After the press event we from Consumer Reports went to a lunch with donors to the organization. This event was a way to thank people in the area who had contributed money to Consumer Reports’ campaigns and also to ask them for more money. The first time I recall ever going to such an event was, coincidentally, when I went to a fundraising event for the 2000 presidential campaign of Ralph Nader, who was formerly of CR’s board of directors. At that event it was a novelty to me to see how polite attendants of Nader could so sweetly and directly ask attendees for lots of money. I was just a student fan at the time, but I remember being impressed and thinking that if causes need money then someone must request that money.
I got engulfed into conversations with just a few of the attendees. I really had no plan going into this lunch and it happened that I had a lot in common with each of several of the attendees, all for different reasons. If I had the lunch to do over again I would have been more of a butterfly around the room because in hindsight, I am sure that I had a lot in common with a lot of the people there and I wished that I could have met more of them.
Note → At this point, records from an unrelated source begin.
Lemma digit_of_char d : 0 <= d < 10 -> digit_of (digit_char d) = Some d.
Proof.
  intros H. unfold digit_of, digit_char. rewrite code_chr by lia.
  destruct (Z.leb_spec 48 (48 + d)), (Z.leb_spec (48 + d) 57); try lia. simpl. f_equal. lia.
Qed.

Lemma chars_of_string_of l : chars_of (string_of l) = l.
Proof. apply String.list_ascii_of_string_of_list_ascii. Qed.
Lemma string_of_chars_of s : string_of (chars_of s) = s.
Proof. apply String.string_of_list_ascii_of_string. Qed.

Lemma chars_of_cons c s : chars_of (String c s) = c :: chars_of s.
Proof. reflexivity. Qed.

(** *** Strings as a monoid *)

Lemma append_assoc (a b c : string) : ((a ++ b) ++ c = a ++ (b ++ c))%string.
Proof. induction a as [| x a IH]; [done |]. exact (f_equal (String x) IH). Qed.

Lemma append_cons c (a b : string) : (String c a ++ b = String c (a ++ b))%string.
Proof. reflexivity. Qed.

Lemma append_nil_r (a : string) : (a ++ EmptyString = a)%string.
Proof. induction a as [| x a IH]; [done |]. exact (f_equal (String x) IH). Qed.

Lemma append_inj_head (a b c : string) : (a ++ b = a ++ c)%string -> b = c.
Proof. induction a as [| x a IH]; [done |]. intros H. injection H as H. by apply IH. Qed.

Lemma chars_of_append (a b : string) : chars_of (a ++ b)%string = chars_of a ++ chars_of b.
Proof. induction a as [| x a IH]; [done |]. exact (f_equal (cons x) IH). Qed.

Lemma append_inj_tail (a b c : string) : (a ++ c = b ++ c)%string -> a = b.
Proof.
  intros H. apply (f_equal chars_of) in H. rewrite !chars_of_append in H. apply app_inv_tail in H.
  apply (f_equal string_of) in H. by rewrite !string_of_chars_of in H.
Qed.

(** *** Texts within texts *)

(** [s.includes(sub)] *)
Fixpoint includes (sub s : string) : bool :=
  String.prefix sub s || match s with EmptyString => false | String _ s' => includes sub s' end.

Lemma prefix_spec sub s : String.prefix sub s = true <-> exists r, s = (sub ++ r)%string.
Proof.
  revert s. induction sub as [| c sub IH]; intros s; [split; [by exists s | intros _; by destruct s] |].
  destruct s as [| d s]; cbn [String.prefix]; [split; [done | intros [r H]; by rewrite append_cons in H] |].
  destruct (Ascii.ascii_dec c d) as [<- | Hne].
  - rewrite IH. split; intros [r H]; exists r; [by rewrite H | rewrite append_cons in H; by injection H].
  - split; [done |]. intros [r H]. rewrite append_cons in H. by injection H as H.
Qed.

Lemma includes_spec sub s : includes sub s = true <-> exists a r, s = (a ++ sub ++ r)%string.
Proof.
  induction s as [| c s IH]; cbn [includes]; rewrite orb_true_iff, prefix_spec.
  - split; [intros [[r H] | H]; [by exists EmptyString, r | done] |]. intros ([| x a] & r & H); [left; by exists r |].
    by rewrite append_cons in H.
  - rewrite IH. split.
    + intros [[r H] | (a & r & H)]; [by exists EmptyString, r |]. exists (String c a), r. by rewrite append_cons, <- H.
    + intros ([| x a] & r & H); [left; by exists r |]. right. exists a, r. rewrite append_cons in H. by injection H.
Qed.

Lemma includes_app sub a r : includes sub (a ++ sub ++ r)%string = true.
Proof. apply includes_spec. by exists a, r. Qed.

Lemma includes_trans a b d : includes a b = true -> includes b d = true -> includes a d = true.
Proof.
  rewrite !includes_spec. intros (x & y & ->) (x' & y' & ->). exists (x' ++ x)%string, (y ++ y')%string. by rewrite !append_assoc.
Qed.

(** [k] digits of [n], leading zeros included. *)
Fixpoint pad (k : nat) (n : Z) : chars :=
  match k with
  | O => []
  | S k' => digit_char (n / 10 ^ Z.of_nat k') :: pad k' (n mod 10 ^ Z.of_nat k')
  end.

(** The number that exactly [k] digits denote, after the digits read so far. *)
Fixpoint read_digits (k : nat) (acc : Z) (s : chars) : option (Z * chars) :=
  match k, s with
  | O, _ => Some (acc, s)
  | S k', c :: s' => match digit_of c with Some d => read_digits k' (10 * acc + d) s' | None => None end
  | S _, [] => None
  end.

Lemma read_pad k : forall acc n rest, 0 <= n < 10 ^ Z.of_nat k ->
  read_digits k acc (pad k n ++ rest) = Some (acc * 10 ^ Z.of_nat k + n, rest).
Proof.
  induction k as [| k IH]; intros acc n rest Hn.
  - change (10 ^ Z.of_nat 0) with 1 in *. simpl. do 2 f_equal. lia.
  - rewrite Nat2Z.inj_succ, Z.pow_succ_r in * by lia. assert (0 < 10 ^ Z.of_nat k) by (apply Z.pow_pos_nonneg; lia).
    cbn [pad app read_digits]. rewrite digit_of_char.
    + rewrite IH by (apply Z.mod_pos_bound; lia). do 2 f_equal.
      pose proof (Z.div_mod n (10 ^ Z.of_nat k)). nia.
    + split; [apply Z.div_pos; lia | apply Z.div_lt_upper_bound; lia].
Qed.

(** One given character. *)
Definition expect (c : Ascii.ascii) (s : chars) : option chars :=
  match s with x :: s' => if Ascii.eqb x c then Some s' else None | [] => None end.

Lemma expect_cons c s : expect c (c :: s) = Some s.
Proof. unfold expect. by rewrite Ascii.eqb_refl. Qed.
Lemma read_printed_fields fields rest acc : fields <> [] -> own_order (acc ++ fields) ->
  Forall (fun kv => is_json (snd kv)) fields -> Forall (fun kv => reads (snd kv)) fields ->
  forall fuel, (2 * length (commas (map field_text fields)) + 1 <= fuel)%nat ->
  read_fields fuel (commas (map field_text fields) ++ chr 125 :: rest) acc = Some (acc ++ fields, rest).
Proof.
  intros Hne Ho Hj Hr. revert acc Ho. induction fields as [| [k x] fields IH]; intros acc Ho; [done |].
  apply Forall_cons in Hj as [Hx Hj], Hr as [Hrx Hr]. cbn [map].
  intros [| fuel] Hf; [lia |]. rewrite commas_cons in *. rewrite length_app in Hf.
  unfold field_text at 1 in Hf. rewrite length_app in Hf. cbn [fst snd length] in *.
  rewrite <- app_assoc. unfold field_text at 1. cbn [fst snd]. rewrite <- app_assoc.
  destruct (read_printed_string k ((chr 58 :: print x) ++ match map field_text fields with
    | [] => [] | _ :: _ => chr 44 :: commas (map field_text fields) end ++ chr 125 :: rest)) as (body & -> & Hk).
  cbn [read_fields skip_spaces]. change (is_space quote_char) with false. change (code quote_char =? 34) with true.
  cbv beta iota. rewrite Hk. cbn [app skip_spaces]. change (is_space (chr 58)) with false. cbv beta iota.
  rewrite expect_cons. pose proof (set_prop_snoc _ _ _ _ Ho) as Hset.
  destruct fields as [| kv fields]; cbn [map].
  - cbn [app]. rewrite Hrx; [| lia | by split]. cbn. by rewrite string_of_chars_of, Hset.
  - cbn [app]. rewrite Hrx; [| cbn [map length] in Hf; lia | by split].
    cbn [skip_spaces]. change (is_space (chr 44)) with false. cbv beta iota.
    change (code (chr 44) =? 125) with false. change (code (chr 44) =? 44) with true. cbv beta iota.
    rewrite string_of_chars_of, Hset.
    change (field_text kv :: map field_text fields) with (map field_text (kv :: fields)).
    rewrite IH; [by rewrite <- app_assoc | done | done | done | by rewrite <- app_assoc |].
    cbn [map length] in Hf |- *. lia.
Qed.

Lemma foldr_Forall {A} (P : A -> Prop) l : foldr (fun x Q => P x /\ Q) True l <-> Forall P l.
Proof.
  induction l as [| x l IH]; simpl; [by split; [constructor |] |]. rewrite Forall_cons. by rewrite IH.
Qed.

Lemma foldr_Forall_snd (P : value -> Prop) (l : list (string * value)) :
  foldr (fun '(_, x) Q => P x /\ Q) True l <-> Forall (fun kv => P (snd kv)) l.
Proof.
  induction l as [| [k x] l IH]; simpl; [by split; [constructor |] |]. rewrite Forall_cons. by rewrite IH.
Qed.

Lemma commas_first x l : exists rest, commas (x :: l) = x ++ rest.
Proof. rewrite commas_cons. by eexists. Qed.

Lemma number_first n : exists c l, chars_of (string_of_Z n) = c :: l /\
  (code c = 45 \/ 48 <= code c <= 57).
Proof.
  unfold string_of_Z. destruct (n <? 0).
  - rewrite chars_of_cons. do 2 eexists. split; [done | by left].
  - destruct (digits_first (Z.abs n) [] ltac:(lia)) as (d & l & E & Hd). rewrite app_nil_r in E.
    exists (digit_char d), l. rewrite code_digit by done. split; [done | right; lia].
Qed.

(** A text that starts like a number is read as one. *)
Lemma read_value_number fuel c s : is_space c = false -> (code c = 45 \/ 48 <= code c <= 57) ->
  read_value (S fuel) (c :: s) = read_number (c :: s).
Proof.
  intros Hsp Hc. cbn [read_value skip_spaces]. rewrite Hsp.
  by destruct (Z.eqb_spec (code c) 34), (Z.eqb_spec (code c) 91), (Z.eqb_spec (code c) 123),
    (Z.eqb_spec (code c) 116), (Z.eqb_spec (code c) 102), (Z.eqb_spec (code c) 110); try lia.
Qed.

Lemma reads_leaf j : is_json j -> match j with VArr _ | VObj _ => False | _ => True end -> reads j.
Proof.
  intros Hj Hleaf fuel rest Hf Hrest. destruct (print_first j Hj) as (c & l & E & Hc & _).
  assert (fuel <> 0%nat) by (rewrite E in Hf; simpl in Hf; lia). destruct fuel as [| fuel]; [done |].
  destruct j as [| | [] | n | | s | | | |]; try done.
  - destruct (number_first n) as (c' & l' & E' & Hn). pose proof (read_printed_number n rest Hrest) as Hread.
    cbn [print] in E |- *. rewrite E' in *. injection E as -> ->. cbn [app] in *.
    by rewrite read_value_number.
  - cbn [print]. destruct (read_printed_string s rest) as (body & -> & Hs).
    cbn [read_value skip_spaces]. change (is_space quote_char) with false. change (code quote_char =? 34) with true.
    cbv beta iota. by rewrite Hs, string_of_chars_of.
Qed.
(* ===== verification/JsMap.v ===== *)
(** The JavaScript [Map] with string keys that every in-memory component keeps
    its state in: an association list in insertion order.  [set] on a present
    key replaces the value where it stands, on a new key appends the entry;
    iteration follows the list.  [wf] (no key occurs twice) is the invariant of
    the data type, kept by every operation. *)
From S2P Require Import Prelude.
Local Open Scope string_scope.

Definition jsmap (V : Type) : Type := list (string * V).

Definition empty {V} : jsmap V := [].

(** [map.get(k)] *)
Fixpoint mget {V} (k : string) (m : jsmap V) : option V :=
  match m with
  | [] => None
  | (k', v) :: m' => if String.eqb k k' then Some v else mget k m'
  end.

(** [map.has(k)] *)
Definition mhas {V} (k : string) (m : jsmap V) : bool :=
  match mget k m with Some _ => true | None => false end.

(** [map.set(k, v)] *)
Fixpoint mset {V} (k : string) (v : V) (m : jsmap V) : jsmap V :=
  match m with
  | [] => [(k, v)]
  | (k', v') :: m' => if String.eqb k k' then (k, v) :: m' else (k', v') :: mset k v m'
  end.

(** [map.delete(k)] *)
Fixpoint mdelete {V} (k : string) (m : jsmap V) : jsmap V :=
  match m with
  | [] => []
  | (k', v') :: m' => if String.eqb k k' then m' else (k', v') :: mdelete k m'
  end.

(** [map.keys()], [map.values()] *)
Definition mkeys {V} (m : jsmap V) : list string := map fst m.
Definition mvalues {V} (m : jsmap V) : list V := map snd m.

Definition wf {V} (m : jsmap V) : Prop := NoDup (mkeys m).

(** Two maps that no lookup tells apart. *)
Definition meq {V} (m m' : jsmap V) : Prop := forall k, mget k m = mget k m'.

#[export] Instance meq_equivalence {V} : Equivalence (@meq V).
Proof. split; repeat intro; [reflexivity | congruence | unfold meq in *; congruence]. Qed.

Section lemmas.
Context {V : Type}.
Implicit Types (m : jsmap V) (k : string) (v : V).

Lemma mget_mset_eq k v m : mget k (mset k v m) = Some v.
Proof.
  induction m as [| [k' v'] m IH]; simpl; [by rewrite String.eqb_refl |].
  destruct (String.eqb k k') eqn:E; simpl; [by rewrite String.eqb_refl | by rewrite E].
Qed.

Lemma mget_mset_ne k k' v m : k <> k' -> mget k (mset k' v m) = mget k m.
Proof.
  intros Hne. apply String.eqb_neq in Hne.
  induction m as [| [k1 v1] m IH]; simpl; [by rewrite Hne |].
  destruct (String.eqb k' k1) eqn:E; simpl; [| by rewrite IH].
  apply String.eqb_eq in E as <-. by rewrite Hne.
Qed.

Lemma mget_mset k k' v m :
  mget k (mset k' v m) = if String.eqb k k' then Some v else mget k m.
Proof.
  destruct (String.eqb_spec k k') as [<- | Hne]; [apply mget_mset_eq | by apply mget_mset_ne].
Qed.

Lemma mget_None_keys k m : mget k m = None <-> k ∉ mkeys m.
Proof.
  unfold mkeys. induction m as [| [k' v'] m IH]; simpl; [set_solver |].
  rewrite not_elem_of_cons. destruct (String.eqb_spec k k') as [-> | Hne].
  - split; [done | by intros [? _]].
  - rewrite IH. split; [by split | by intros [_ ?]].
Qed.

Lemma mget_Some_elem k v m : mget k m = Some v -> (k, v) ∈ m.
Proof.
  induction m as [| [k' v'] m IH]; simpl; [done |].
  destruct (String.eqb_spec k k') as [-> | Hne]; [intros [= ->]; left | right; auto].
Qed.

Lemma elem_mget k v m : wf m -> (k, v) ∈ m -> mget k m = Some v.
Proof.
  unfold wf, mkeys. induction m as [| [k' v'] m IH]; simpl; [set_solver |].
  rewrite NoDup_cons. intros [Hk' Hnd] [[= -> ->] | Hin]%elem_of_cons.
  - by rewrite String.eqb_refl.
  - destruct (String.eqb_spec k k') as [-> | Hne]; [| auto].
    exfalso. apply Hk'. apply list_elem_of_fmap. by exists (k', v).
Qed.

Lemma mkeys_mset_present k v m : mhas k m = true -> mkeys (mset k v m) = mkeys m.
Proof.
  unfold mhas, mkeys. induction m as [| [k' v'] m IH]; simpl; [done |].
  destruct (String.eqb_spec k k') as [-> | Hne]; simpl; [done |]. intros H. by rewrite IH.
Qed.

Lemma mset_absent k v m : mget k m = None -> mset k v m = (m ++ [(k, v)])%list.
Proof.
  induction m as [| [k' v'] m IH]; simpl; [done |].
  destruct (String.eqb k k'); [done |]. intros H. by rewrite IH.
Qed.

Lemma wf_mset k v m : wf m -> wf (mset k v m).
Proof.
  intros Hwf. destruct (mget k m) as [w |] eqn:E.
  - unfold wf. rewrite mkeys_mset_present; [exact Hwf |]. unfold mhas. by rewrite E.
  - rewrite mset_absent by exact E. unfold wf, mkeys. rewrite map_app. simpl.
    apply mget_None_keys in E. unfold wf, mkeys in Hwf, E.
    apply NoDup_app. split; [exact Hwf |]. split; [| apply NoDup_singleton].
    intros x Hx ->%list_elem_of_singleton. by apply E.
Qed.

Lemma mdelete_sublist k m : mdelete k m `sublist_of` m.
Proof.
  induction m as [| [k' v'] m IH]; simpl; [done |].
  destruct (String.eqb k k'); [by apply sublist_cons | by apply sublist_skip].
Qed.

Lemma wf_sublist m m' : m' `sublist_of` m -> wf m -> wf m'.
Proof.
  unfold wf, mkeys. intros Hsub Hm. eapply sublist_NoDup; [exact Hm |].
  clear Hm. induction Hsub; simpl; by constructor.
Qed.

Lemma wf_mdelete k m : wf m -> wf (mdelete k m).
Proof. apply wf_sublist, mdelete_sublist. Qed.

Lemma mget_mdelete_ne k k' m : k <> k' -> mget k (mdelete k' m) = mget k m.
Proof.
  intros Hne. induction m as [| [k1 v1] m IH]; simpl; [done |].
  destruct (String.eqb_spec k' k1) as [<- | Hne1]; simpl.
  - apply String.eqb_neq in Hne. by rewrite Hne.
  - by rewrite IH.
Qed.

Lemma mget_mdelete_eq k m : wf m -> mget k (mdelete k m) = None.
Proof.
  unfold wf, mkeys. induction m as [| [k1 v1] m IH]; simpl; [done |].
  rewrite NoDup_cons. intros [Hk1 Hnd].
  destruct (String.eqb_spec k k1) as [-> | Hne]; simpl; [by apply mget_None_keys |].
  apply String.eqb_neq in Hne. rewrite Hne. by apply IH.
Qed.

Lemma mget_mdelete k k' m :
  wf m -> mget k (mdelete k' m) = if String.eqb k k' then None else mget k m.
Proof.
  intros Hwf. destruct (String.eqb_spec k k') as [<- | Hne];
    [by apply mget_mdelete_eq | by apply mget_mdelete_ne].
Qed.
End lemmas.

#[export] Instance mset_meq {V} : Proper (eq ==> eq ==> meq ==> meq) (@mset V).
Proof. intros k ? <- v ? <- m m' H k'. rewrite !mget_mset. by rewrite H. Qed.

(** Deleting, while iterating, the entries that satisfy a test. *)
Definition mdelete_where {V} (p : string -> V -> bool) (m : jsmap V) : jsmap V :=
  fold_left (fun acc '(k, v) => if p k v then mdelete k acc else acc) m m.

Section delete_where.
Context {V : Type} (p : string -> V -> bool).
Implicit Types m : jsmap V.

Lemma fold_delete_get (l acc : jsmap V) k :
  wf acc -> wf l ->
  mget k (fold_left (fun acc '(k, v) => if p k v then mdelete k acc else acc) l acc)
  = match mget k l with
    | Some v => if p k v then None else mget k acc
    | None => mget k acc
    end.
Proof.
  unfold wf, mkeys. revert acc.
  induction l as [| [k1 v1] l IH]; intros acc Hacc; simpl; [done |].
  rewrite NoDup_cons. intros [Hk1 Hl]. rewrite IH; [| destruct (p k1 v1);
    [by apply wf_mdelete | done] | done].
  destruct (String.eqb_spec k k1) as [-> | Hne].
  - rewrite (proj2 (mget_None_keys k1 l)) by done.
    destruct (p k1 v1); [by apply mget_mdelete_eq | done].
  - destruct (p k1 v1); [| done]. by rewrite mget_mdelete_ne.
Qed.

(** Exactly the entries that pass the test are gone. *)
Lemma mget_mdelete_where k m :
  wf m ->
  mget k (mdelete_where p m)
  = match mget k m with Some v => if p k v then None else Some v | None => None end.
Proof.
  intros Hwf. unfold mdelete_where. rewrite fold_delete_get by done.
  destruct (mget k m) eqn:E; [by destruct (p k v) | done].
Qed.

Lemma wf_mdelete_where m : wf m -> wf (mdelete_where p m).
Proof.
  intros Hwf. unfold mdelete_where. generalize m at 1. intros l. revert m Hwf.
  induction l as [| [k v] l IH]; intros m Hwf; simpl; [done |].
  apply IH. destruct (p k v); [by apply wf_mdelete | done].
Qed.
End delete_where.

Create Rewrite HintDb jsmap.
#[export] Hint Rewrite @mget_mset_eq @mget_mset : jsmap.
Create HintDb jsmap_wf.
#[export] Hint Resolve @wf_mset @wf_mdelete @wf_mdelete_where : jsmap_wf.
#[export] Hint Extern 1 (wf empty) => apply NoDup_nil_2 : jsmap_wf.
#[export] Hint Extern 1 (wf []) => apply NoDup_nil_2 : jsmap_wf.
(* ===== verification/Stores.v ===== *)
(** The in-memory stores of [packages/engine/src/implementations]: the
    event-sourced and the state-stored aggregate persistence
    ([in-memory-aggregate-persistence.ts]), the saga persistence, the snapshot
    store and the view store; and the interfaces of [packages/core/src/persistence]
    they implement, as records of operations on a world.  [EventStoreSpec],
    [VersionedStoreSpec] and [SnapshotStoreSpec] state what an implementation
    promises to the executors; the in-memory stores are their instances. *)
From S2P Require Import Prelude JsMap CoreTypes.

(** ** The interfaces of the persistence layer *)

(** [EventSourcedAggregatePersistence & Partial<PartialEventLoad>] *)
Record EventSourcedPersistence (W : Type) : Type := {
  es_load : string -> ID -> M W (list event);
  es_save : string -> ID -> list event -> nat -> M W unit;
  es_loadAfterVersion : option (string -> ID -> nat -> M W (list event))
}.
Arguments es_load {W} _.
Arguments es_save {W} _.
Arguments es_loadAfterVersion {W} _.

Record StoredState : Type := { st_state : value; st_version : nat; st_stateVersion : option Z }.

(** [StateStoredAggregatePersistence] *)
Record StateStoredPersistence (W : Type) : Type := {
  ss_load : string -> ID -> M W (option StoredState);
  ss_save : string -> ID -> value -> nat -> option Z -> M W unit
}.
Arguments ss_load {W} _.
Arguments ss_save {W} _.

Record SagaState : Type := { ga_state : value; ga_version : nat }.

(** [SagaPersistence] *)
Record SagaPersistence (W : Type) : Type := {
  sp_load : string -> ID -> M W (option SagaState);
  sp_save : string -> ID -> value -> nat -> M W unit
}.
Arguments sp_load {W} _.
Arguments sp_save {W} _.

(** [SnapshotStore] *)
Record SnapshotStore (W : Type) : Type := {
  sn_load : string -> ID -> M W (option Snapshot);
  sn_save : string -> ID -> Snapshot -> M W unit
}.
Arguments sn_load {W} _.
Arguments sn_save {W} _.

(** [ViewStore]; [truncate] is optional ([TruncatableViewStore]). *)
Record ViewStore (W : Type) : Type := {
  vs_save : ID -> value -> M W unit;
  vs_load : ID -> M W value;
  vs_delete : ID -> M W unit;
  vs_truncate : option (M W unit)
}.
Arguments vs_save {W} _.
Arguments vs_load {W} _.
Arguments vs_delete {W} _.
Arguments vs_truncate {W} _.

(** ** What they promise

    [stream w k] is the abstract content of the event store in world [w]: the
    events of the instance with composite key [k]. *)
Class EventStoreSpec {W} (P : EventSourcedPersistence W) (stream : W -> string -> list event) : Prop := {
  es_load_spec : forall w name i,
    es_load P name i w = (Ok (stream w (composite_key name i)), w);
  es_partial_spec : forall f w name i v,
    es_loadAfterVersion P = Some f ->
    f name i v w = (Ok (drop v (stream w (composite_key name i))), w);
  es_save_spec : forall w name i evs v,
    let k := composite_key name i in
    wp (es_save P name i evs v)
       (fun _ w' => (evs = [] \/ length (stream w k) = v) /\
          forall k', stream w' k' = if String.eqb k' k then stream w k ++ evs else stream w k')
       (fun e w' => e = ConcurrencyError name i v (Z.of_nat (length (stream w k))) /\
          evs <> [] /\ length (stream w k) <> v /\ w' = w)
       w
}.

(** [cell w k] is the state and the version stored under [k]; an absent cell has
    version 0. *)
Definition cell_version {A} (version : A -> nat) (o : option A) : nat := or_default (option_map version o) 0%nat.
The entire experience was striking to me for several reasons. I watched the organization of the press event, and I was thinking, “This is how mass communication happens.” I watched the representatives at the press event make statements for their organizations, and I was thinking, “This is how organizations back grassroots social movements and start something big.” I went to this lunch event after and met all these donors, and I was thinking, “This is how activists with a bit of money leverage it through organizations to effect a particular change in the world.”